Re: [PATCH v7 00/12] KVM: Add host swap event notifications for PV guest

Gleb Natapov <gleb@xxxxxxxxxx> · Thu, 14 Oct 2010 11:21:08 +0200

Ignore this please. Something bad happened to From: header.

On Thu, Oct 14, 2010 at 11:16:58AM +0200, y@xxxxxxxxxx wrote:
> From: Gleb Natapov <gleb@xxxxxxxxxx>
> 
> KVM virtualizes guest memory by means of shadow pages or HW assistance
> like NPT/EPT. Not all memory used by a guest is mapped into the guest
> address space or even present in a host memory at any given time.
> When vcpu tries to access memory page that is not mapped into the guest
> address space KVM is notified about it. KVM maps the page into the guest
> address space and resumes vcpu execution. If the page is swapped out from
> the host memory vcpu execution is suspended till the page is swapped
> into the memory again. This is inefficient since vcpu can do other work
> (run other task or serve interrupts) while page gets swapped in.
> 
> The patch series tries to mitigate this problem by introducing two
> mechanisms. The first one is used with non-PV guest and it works like
> this: when vcpu tries to access swapped out page it is halted and
> requested page is swapped in by another thread. That way vcpu can still
> process interrupts while io is happening in parallel and, with any luck,
> interrupt will cause the guest to schedule another task on the vcpu, so
> it will have work to do instead of waiting for the page to be swapped in.
> 
> The second mechanism introduces PV notification about swapped page state to
> a guest (asynchronous page fault). Instead of halting vcpu upon access to
> swapped out page and hoping that some interrupt will cause reschedule we
> immediately inject asynchronous page fault to the vcpu.  PV aware guest
> knows that upon receiving such exception it should schedule another task
> to run on the vcpu. Current task is put to sleep until another kind of
> asynchronous page fault is received that notifies the guest that page
> is now in the host memory, so task that waits for it can run again.
> 
> To measure performance benefits I use a simple benchmark program (below)

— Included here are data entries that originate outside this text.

(** The JSON of these records, and the gob of the whole.  The instructions of a shard for a new
    constitution and those of the beacon that update it have the same fields.  [BuyGOVTokenReqAction] has other names for the same fields,
    hence a decoder of its own. *)
Class StabilityJson : Type := {
  buysell_json :: Json BuySellReqAction;
  buygov_of_json : string -> outcome BuySellReqAction;
  buyback_json :: Json BuyBackReqAction;
  buyback_info_json :: Json BuyBackInfo;
  issuing_json :: Json IssuingReqAction;
  issuing_info_json :: Json IssuingInfo;
  contracting_json :: Json ContractingReqAction;
  contracting_info_json :: Json ContractingInfo;
  salary_json :: Json ShardBlockSalaryInfo;
  loan_request_json :: Json LoanRequestAction;
  loan_response_json :: Json LoanResponseAction;
  loan_data_json :: Json (list LoanRespData);
  dividend_json :: Json DividendSubmit;
  dividend_amounts_json :: Json (list Z);
  sale_json :: Json SaleData;
  crowdsale_payment_json :: Json CrowdsalePaymentInstruction;
  crowdsale_request_json :: Json CrowdsaleRequestAction;
  board_json :: Json AcceptBoardIns;
  update_dcb_json :: Json UpdateDCBIns;
  update_gov_json :: Json UpdateGOVIns;
  selling_bonds_json :: Json (option SellingBonds);
  info_gob : Info -> bytes
}.

(** ** Types of instructions *)

Definition LoanRequestMeta : Z := 1.
Definition LoanResponseMeta : Z := 2.
Definition LoanWithdrawMeta : Z := 3.
Definition LoanPaymentMeta : Z := 5.
Definition DividendSubmitMeta : Z := 6.
Definition CrowdsaleRequestMeta : Z := 8.
Definition CrowdsalePaymentMeta : Z := 9.
Definition BuyFromGOVRequestMeta : Z := 18.
Definition BuyBackRequestMeta : Z := 20.
Definition BuyGOVTokenRequestMeta : Z := 34.
Definition ShardBlockSalaryRequestMeta : Z := 35.
Definition SealedLv1Or2VoteProposalIns : Z := 100.
Definition SealedLv3VoteProposalIns : Z := 101.
Definition NormalVoteProposalFromSealerIns : Z := 102.
Definition NormalVoteProposalFromOwnerIns : Z := 103.
Definition PunishDecryptIns : Z := 104.
Definition NewDCBConstitutionIns : Z := 105.
Definition NewGOVConstitutionIns : Z := 106.
Definition UpdateDCBConstitutionIns : Z := 107.
Definition UpdateGOVConstitutionIns : Z := 108.
Definition VoteDCBBoardIns : Z := 109.
Definition VoteGOVBoardIns : Z := 110.
Definition AcceptDCBBoardIns : Z := 112.
Definition AcceptGOVBoardIns : Z := 114.
Definition BeaconOnly : Z := -2.

(** ** Keys and values of the parameters *)

Definition dataSep : string := "-".
Definition getLoanRequestKeyBeacon (loanID : bytes) : string := "loanID-" +:+ TxStore.text loanID.
Definition getLoanResponseKeyBeacon (loanID : bytes) : string := "loanResp-" +:+ TxStore.text loanID.
Definition getSaleDataKeyBeacon (saleID : bytes) : string := "sale-" +:+ TxStore.text saleID.
Definition getDCBDividendKeyBeacon : string := "divDCB".
Definition getGOVDividendKeyBeacon : string := "divGOV".

(** The shard is turned into a string as a rune. *)
Definition getDividendSubmitKeyBeacon (shardID dividendID : Z) (tokenID : Hash) : string :=
  "divSub" +:+ TxStore.text (rune_bytes shardID) +:+ Itoa dividendID +:+ Hashes.String tokenID.
Definition parseDividendSubmitValueBeacon (value : string) : Z :=
  match ParseUint value with Ok z => z | Err "value out of range" => 2 ^ 64 - 1 | _ => 0 end.
Definition getDividendAggregatedKeyBeacon (dividendID : Z) (tokenID : Hash) : string :=
  "divAgg" +:+ Itoa dividendID +:+ Hashes.String tokenID.
Definition getDividendAggregatedValueBeacon (totalTokenAmount cstToPayout : Z) : string :=
  Itoa totalTokenAmount +:+ dataSep +:+ Itoa cstToPayout.

Section Process.
Context {json : StabilityJson}.
#[local] Abbreviation State := (gmap string string * Info)%type.

Definition params_of (s : State) : gmap string string := fst s.
Definition update_info (f : Info -> Info) : M State unit := modify (fun s => (fst s, f (snd s))).
Definition put_param (k v : string) : M State unit := modify (fun s => (<[k := v]> (fst s), snd s)).
Definition field (inst : list string) (i : Z) : M State string := lift (at_index inst i).

(** ** Initial values *)

(** A value that does not parse is stored all the same: 0, or the largest one. *)
Definition parsed_value (s : string) : Z :=
  match ParseUint s with Ok z => z | Err "value out of range" => 2 ^ 64 - 1 | _ => 0 end.
Definition set_gov_number (name : string) (z : Z) (p : GOVParams) : GOVParams :=
  if String.eqb name "salaryPerTx" then mkGOVParams z (BasicSalary p) (FeePerKbTx p) (SellingBonds_ p) (SellingGOVTokens_ p) (RefundInfo_ p) (OracleNetwork_ p)
  else if String.eqb name "basicSalary" then mkGOVParams (SalaryPerTx p) z (FeePerKbTx p) (SellingBonds_ p) (SellingGOVTokens_ p) (RefundInfo_ p) (OracleNetwork_ p)
  else mkGOVParams (SalaryPerTx p) (BasicSalary p) z (SellingBonds_ p) (SellingGOVTokens_ p) (RefundInfo_ p) (OracleNetwork_ p).

Definition process_init (inst : list string) : M State unit :=
  name ← field inst 1;
  if String.eqb name "salaryFund" then
    v ← field inst 2;
    _ ← update_info (set_salary (parsed_value v));
    _ ← lift (ParseUint v); mret tt
  else if bool_decide (name ∈ ["salaryPerTx"; "basicSalary"; "feePerTxKb"]) then
    v ← field inst 2;
    _ ← update_info (fun i => set_gov (set_gov_number name (parsed_value v) (gov_params i)) i);
    _ ← lift (ParseUint v); mret tt
  else mret tt.

(** ** Salaries, reserves, sales *)

Definition processSalaryUpdateInstruction (inst : list string) : M State unit :=
  str ← field inst 3;
  salary ← lift (Unmarshal (A := ShardBlockSalaryInfo) str);
  instType ← field inst 2;
  if String.eqb instType "fundNotEnough" then update_info (fun i => set_salary (u64 (SalaryFund i + ShardBlockFee salary)) i)
  else
    _ ← update_info (fun i => set_salary (u64 (SalaryFund i - ShardBlockSalary salary)) i);
    update_info (fun i => set_salary (u64 (SalaryFund i + ShardBlockFee salary)) i).

Definition with_raise (m : gmap Hash (option RaiseReserveData)) (p : DCBParams) : DCBParams :=
  mkDCBParams (ListSaleData p) (MinLoanResponseRequire p) (MinCMBApprovalRequire p) (LateWithdrawResponseFine p) m (SpendReserve p)
    (DividendAmount p) (ListLoanParams p).
Definition with_spend (m : gmap Hash (option SpendReserveData)) (p : DCBParams) : DCBParams :=
  mkDCBParams (ListSaleData p) (MinLoanResponseRequire p) (MinCMBApprovalRequire p) (LateWithdrawResponseFine p) (RaiseReserve p) m
    (DividendAmount p) (ListLoanParams p).

Definition processContractingReqInstruction (inst : list string) : M State unit :=
  instType ← field inst 2;
  if String.eqb instType "refund" then mret tt
  else
    str ← field inst 3;
    cInfo ← lift (Unmarshal (A := ContractingInfo) str);
    if bool_decide (con_CurrencyType cInfo = USDAssetID) then mret tt
    else
      s ← get;
      match SpendReserve (dcb_params (snd s)) !! con_CurrencyType cInfo with
      | None => mret tt
      | Some None => gopanic
      | Some (Some r) =>
          update_info (fun i => set_dcb (with_spend (<[con_CurrencyType cInfo :=
            Some (mkSpendReserveData (sr_EndBlock r) (ReserveMinPrice r) (u64 (sr_Amount r - con_Burned cInfo)))]> (SpendReserve (dcb_params i)))
            (dcb_params i)) i)
      end.

Definition processIssuingReqInstruction (inst : list string) : M State unit :=
  instType ← field inst 2;
  if String.eqb instType "refund" then mret tt
  else
    str ← field inst 3;
    iInfo ← lift (Unmarshal (A := IssuingInfo) str);
    s ← get;
    match RaiseReserve (dcb_params (snd s)) !! iss_CurrencyType iInfo with
    | None => mret tt
    | Some None => gopanic
    | Some (Some r) =>
        update_info (fun i => set_dcb (with_raise (<[iss_CurrencyType iInfo :=
          Some (mkRaiseReserveData (rr_EndBlock r) (u64 (rr_Amount r - iss_Amount iInfo)))]> (RaiseReserve (dcb_params i)))
          (dcb_params i)) i)
    end.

> that starts number of threads. Some of them do work (increment counter),
> others access huge array in random location trying to generate host page
> faults. The size of the array is smaller then guest memory bug bigger
> then host memory so we are guarantied that host will swap out part of
> the array.
> 
> I ran the benchmark on three setups: with current kvm.git (master),
> with my patch series + non-pv guest (nonpv) and with my patch series +
> pv guest (pv).
> 
> Each guest had 4 cpus and 2G memory and was launched inside 512M memory
> container. The command line was "./bm -f 4 -w 4 -t 60" (run 4 faulting
> threads and 4 working threads for a minute).
> 
> Below is the total amount of "work" each guest managed to do
> (average of 10 runs):
>          total work    std error
> master: 122789420615 (3818565029)
> nonpv:  138455939001 (773774299)
> pv:     234351846135 (10461117116)
> 
> Changes:
>  v1->v2
>    Use MSR instead of hypercall.
>    Move most of the code into arch independent place.

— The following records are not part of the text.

Lemma cast_sum v (s s' : S) t idx c : cast v s = (s', Ok tt) -> vote_ok v -> in_u32 idx -> addr_ok c ->
  u64 (sum_of s' t idx c) = u64 (sum_of s t idx c + (if is_for t idx c v then bv_amount v else 0)).
Proof.
  intros H%cast_content (Hi & _ & Hc) Hidx Hcc. unfold sum_of. rewrite H. do 2 other_family. unfold is_for. case_bool_decide as Hf.
  - destruct Hf as (-> & -> & ->). unfold Uint64ToBytes. rewrite read_number_insert. change (256 ^ Z.of_nat 8) with (2 ^ 64).
    fold (u64 (u64 (sum_of s t idx c + bv_amount v))). by rewrite !u64_idem.
  - rewrite read_number_ne, Z.add_0_r; [done|]. intros E. apply Hf. by apply sum_key_inj in E.
Qed.

Lemma cast_count v (s s' : S) t idx c : cast v s = (s', Ok tt) -> vote_ok v -> in_u32 idx -> addr_ok c ->
  u32 (count_of s' t idx c) = u32 (count_of s t idx c + (if is_for t idx c v then 1 else 0)).
Proof.
  intros H%cast_content (Hi & _ & Hc) Hidx Hcc. unfold count_of. rewrite H. other_family. unfold is_for. case_bool_decide as Hf.
  - destruct Hf as (-> & -> & ->). unfold Uint32ToBytes. rewrite read_number_insert. change (256 ^ Z.of_nat 4) with (2 ^ 32).
    fold (u32 (u32 (count_of s t idx c + 1))). unfold u32. by rewrite !Zmod_mod.
  - rewrite read_number_ne; [|intros E; apply Hf; by apply count_key_inj in E]. other_family. by rewrite Z.add_0_r.
Qed.

Definition is_from (t idx : Z) (c a : PaymentAddress) (v : BoardVote) : bool := is_for t idx c v && bool_decide (bv_voter v = a).

Lemma cast_list v (s s' : S) t idx c a : cast v s = (s', Ok tt) -> vote_ok v -> in_u32 idx -> addr_ok c -> addr_ok a ->
  u64 (list_of s' t idx c a) = u64 (list_of s t idx c a + (if is_from t idx c a v then bv_amount v else 0)).
Proof.
  intros H%cast_content (Hi & Hv & Hc) Hidx Hcc Ha. unfold list_of. rewrite H. unfold is_from, is_for.
  destruct (decide ((bv_board v = t /\ bv_index v = idx /\ bv_candidate v = c) /\ bv_voter v = a)) as [[Hf Hg]|Hf].
  - rewrite !bool_decide_true by done. destruct Hf as (-> & -> & ->). subst a. cbn [andb]. unfold Uint64ToBytes.
    rewrite read_number_insert. change (256 ^ Z.of_nat 8) with (2 ^ 64).
    fold (u64 (u64 (list_of s t idx c (bv_voter v) + bv_amount v))). by rewrite !u64_idem.
  - replace (_ && _) with false by (symmetry; apply andb_false_iff; destruct (decide (bv_voter v = a)) as [e|e];
      [left; apply bool_decide_eq_false; tauto|right; by apply bool_decide_eq_false]).
    rewrite read_number_ne; [|intros E; apply Hf; apply list_key_inj in E as (-> & -> & -> & ->); tauto].
    do 2 other_family. by rewrite Z.add_0_r.
Qed.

>    halt inside a guest instead of doing "wait for page" hypercall if
>     preemption is disabled.
>  v2->v3
>    Use MSR from range 0x4b564dxx.
>    Add slot version tracking.
>    Support migration by restarting all guest processes after migration.
>    Drop patch that tract preemptability for non-preemptable kernels
>     due to performance concerns. Send async PF to non-preemptable
>     guests only when vcpu is executing userspace code.
>  v3->v4
>   Provide alternative page fault handler in PV guest instead of adding hook to
>    standard page fault handler and patch it out on non-PV guests.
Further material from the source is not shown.